Maliszewska‐Tkaczyk et al. (2000) showed that the spontaneous SOS mutator creates mutations preferentially in the lagging strand due to the greater dissociability of the lagging‐strand polymerase, which enables Pol V and Pol IV to replace Pol III at the 3′ terminus more easily than on the leading strand. Therefore, the authors propose that the enhancement of untargeted mutagenesis in SOS‐induced cells results from a disproportionately large increase in replication errors in the lagging strand. Curti et al. (2009) analyzed rpoB spectra in a recA730 lexA(Def) mutL background and showed that all three TLS polymerases can interfere with the ability of Pols I and III to complete their function and modulate the extent of spontaneous mutagenesis occurring on the E. coli chromosome.

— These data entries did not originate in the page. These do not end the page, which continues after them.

(* ===== verification/Messages.v ===== *)
(** * Messages

    The gNMI messages as the source reads them (paths, typed values,
    subscriptions, notifications), the internal [Value] of
    [proto/sonic_internal.pb.go], the database targets of
    [proto/sonic.pb.go], and [ValToResp] / [Value.Compare] of
    [sonic_data_client/db_client.go].

    A protobuf message pointer that may be nil is an [option]; a repeated
    field is a list, which is nil in Go exactly when it is empty.  A
    [*gnmipb.Path] that is used as the key of a Go map is a [PathPtr]: the
    address, which decides equality, and the message it points to. *)

From stdpp Require Import base tactics list fin_maps gmap strings countable.
From Stdlib Require Import ZArith.
From S2P Require Import Prelude GoStrings.

Local Open Scope string_scope.
Local Open Scope list_scope.

(** ** gNMI *)

Record PathElem := {
  Name : string;
  (** nil, or the key predicates of the element *)
  Key : option (gmap string string);
}.

Record Path := {
  Origin : string;
  Target : string;
  Element : list string;
  Elem : list PathElem;
}.

Record PathPtr := { addr : nat; pointee : Path }.

#[export] Instance PathElem_eq_dec : EqDecision PathElem.
Proof. solve_decision. Defined.
#[export] Instance Path_eq_dec : EqDecision Path.
Proof. solve_decision. Defined.
#[export] Instance PathPtr_eq_dec : EqDecision PathPtr.
Proof. solve_decision. Defined.
#[export] Instance PathElem_countable : Countable PathElem.
Proof.
  refine (inj_countable' (fun e => (Name e, Key e))
            (fun '(n, k) => {| Name := n; Key := k |}) _).
  by intros [].
Defined.
#[export] Instance Path_countable : Countable Path.
Proof.
  refine (inj_countable' (fun p => (Origin p, Target p, Element p, Elem p))
            (fun '(o, t, el, e) => {| Origin := o; Target := t; Element := el; Elem := e |}) _).
  by intros [].
Defined.
#[export] Instance PathPtr_countable : Countable PathPtr.
Proof.
  refine (inj_countable' (fun p => (addr p, pointee p))
            (fun '(a, p) => {| addr := a; pointee := p |}) _).
  by intros [].
Defined.

(** [GetTarget], [GetElem] and [GetElement] accept a nil path. *)
Definition GetTarget (p : option Path) : string := from_option Target "" p.
Definition GetElem (p : option Path) : list PathElem := from_option Elem [] p.
Definition GetElement (p : option Path) : list string := from_option Element [] p.

(** The cases of the oneof the source builds or reads; [OtherVal] is any
    other case. *)
Inductive TypedValue :=
  | JsonIetfVal (b : string)
  | StringVal (s : string)
  | OtherVal.

#[export] Instance TypedValue_eq_dec : EqDecision TypedValue.
Proof. solve_decision. Defined.

(** [GetJsonIetfVal]: the bytes of that case, nil (printed as the empty
    string) for every other. *)
Definition GetJsonIetfVal (t : option TypedValue) : string :=
  match t with Some (JsonIetfVal b) => b | _ => "" end.

Record Update := { u_Path : option PathPtr; u_Val : option TypedValue }.

Record Notification := {
  n_Timestamp : Z;
  n_Prefix : option Path;
  n_Update : list Update;
}.

Inductive SubscribeResponse :=
  | SubscribeResponse_SyncResponse (b : bool)
  | SubscribeResponse_Update (n : Notification).

Inductive SubscriptionMode :=
  | TARGET_DEFINED | ON_CHANGE | SAMPLE
  | UnknownSubscriptionMode (n : Z).

Record Subscription := {
  s_Path : PathPtr;
  s_Mode : SubscriptionMode;
  s_SampleInterval : Z;       (* uint64 *)
  s_SuppressRedundant : bool;
  s_HeartbeatInterval : Z;    (* uint64 *)
}.

Inductive SubscriptionListMode :=
  | STREAM | ONCE | POLL
  | UnknownListMode (n : Z).

Record SubscriptionList := {
  sl_Prefix : option Path;
  sl_Subscription : list Subscription;
  sl_Mode : SubscriptionListMode;
  sl_UpdatesOnly : bool;
}.

#[export] Instance SubscriptionMode_eq_dec : EqDecision SubscriptionMode.
Proof. solve_decision. Defined.
#[export] Instance SubscriptionListMode_eq_dec : EqDecision SubscriptionListMode.
Proof. solve_decision. Defined.
#[export] Instance Update_eq_dec : EqDecision Update.
Proof. solve_decision. Defined.
#[export] Instance Notification_eq_dec : EqDecision Notification.
Proof. solve_decision. Defined.
#[export] Instance SubscribeResponse_eq_dec : EqDecision SubscribeResponse.
Proof. solve_decision. Defined.

(** ** Targets: [proto/sonic.pb.go] *)

Definition Target_value : gmap string Z := list_to_map
  [("APPL_DB", 0%Z); ("ASIC_DB", 1%Z); ("COUNTERS_DB", 2%Z); ("LOGLEVEL_DB", 3%Z);
   ("CONFIG_DB", 4%Z); ("PFC_WD_DB", 5%Z); ("FLEX_COUNTER_DB", 5%Z); ("STATE_DB", 6%Z);
   ("OTHERS", 100%Z)].

(** ** Values: [proto/sonic_internal.pb.go] *)

Record Value := {
  Prefix : option Path;
  VPath : option PathPtr;
  Timestamp : Z;              (* int64 *)
  Val : option TypedValue;
  SyncResponse : bool;
  Fatal : string;
}.

#[export] Instance Value_eq_dec : EqDecision Value.
Proof. solve_decision. Defined.

(** The three kinds of value the clients enqueue. *)
Definition DataValue (prefix : option Path) (path : PathPtr) (ts : Z) (v : TypedValue) : Value :=
  {| Prefix := prefix; VPath := Some path; Timestamp := ts; Val := Some v;
     SyncResponse := false; Fatal := "" |}.

Definition SyncValue (ts : Z) : Value :=
  {| Prefix := None; VPath := None; Timestamp := ts; Val := None;
     SyncResponse := true; Fatal := "" |}.

Definition FatalValue (ts : Z) (msg : string) : Value :=
  {| Prefix := None; VPath := None; Timestamp := ts; Val := None;
     SyncResponse := false; Fatal := msg |}.

(** [Value.Compare]: the order of the priority queue. *)
Definition Compare (val oval : Value) : Z :=
  if (Timestamp oval <? Timestamp val)%Z then 1%Z
  else if (Timestamp val =? Timestamp oval)%Z then 0%Z
  else (-1)%Z.

(** [ValToResp]: a sync value becomes a sync response, a fatal value an
    error, any other value a notification with one update. *)
Definition ValToResp (val : Value) : res SubscribeResponse :=
  match SyncResponse val with
  | true => Ret (SubscribeResponse_SyncResponse true)
  | false =>
      if decide (Fatal val <> "") then Fail (Err (Fatal val))
      else Ret (SubscribeResponse_Update {|
        n_Timestamp := Timestamp val;
        n_Prefix := Prefix val;
        n_Update := [{| u_Path := VPath val; u_Val := Val val |}];
      |})
  end.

ROLE OF dNTP POOLS IN SOS INDUCTION
Little in vivo information is available about the possible role of the cellular dNTPs in RecA activation, although a number of studies have addressed the role of alternative cofactors using in vitro experiments (Phizicky and Roberts, 1981; Weinstock and McEntee, 1981; Menetski et al., 1988; Wang et al., 1988a; Ellouze et al., 1999; Wigle et al., 2006). Various (d)NTP species show different efficiencies in promoting RecA coprotease activity in vitro (Phizicky and Roberts, 1981; Weinstock et al., 1981a). dATP and ATP are the most active; dATP might be the primary cofactor in vivo. In vitro, other nucleotide triphosphates are competitive inhibitors of dATP‐promoted RecA coprotease activity (Weinstock and McEntee, 1981; Weinstock et al., 1981b). It was suggested that the chemical nature of the nucleobase is important for the stability of the RecA‐ssDNA complex: adenine promotes strong RecA‐DNA binding, while other bases promote only weak binding, leading to enhanced dissociation of the filament (Ellouze et al., 1999). Of the two possible RecA filament states, only one explains the interaction between LexA and RecA that promotes LexA cleavage (VanLoock et al., 2003), and the efficient formation of RecA filaments in the active conformation is necessary for SOS induction (Gruenig et al., 2009).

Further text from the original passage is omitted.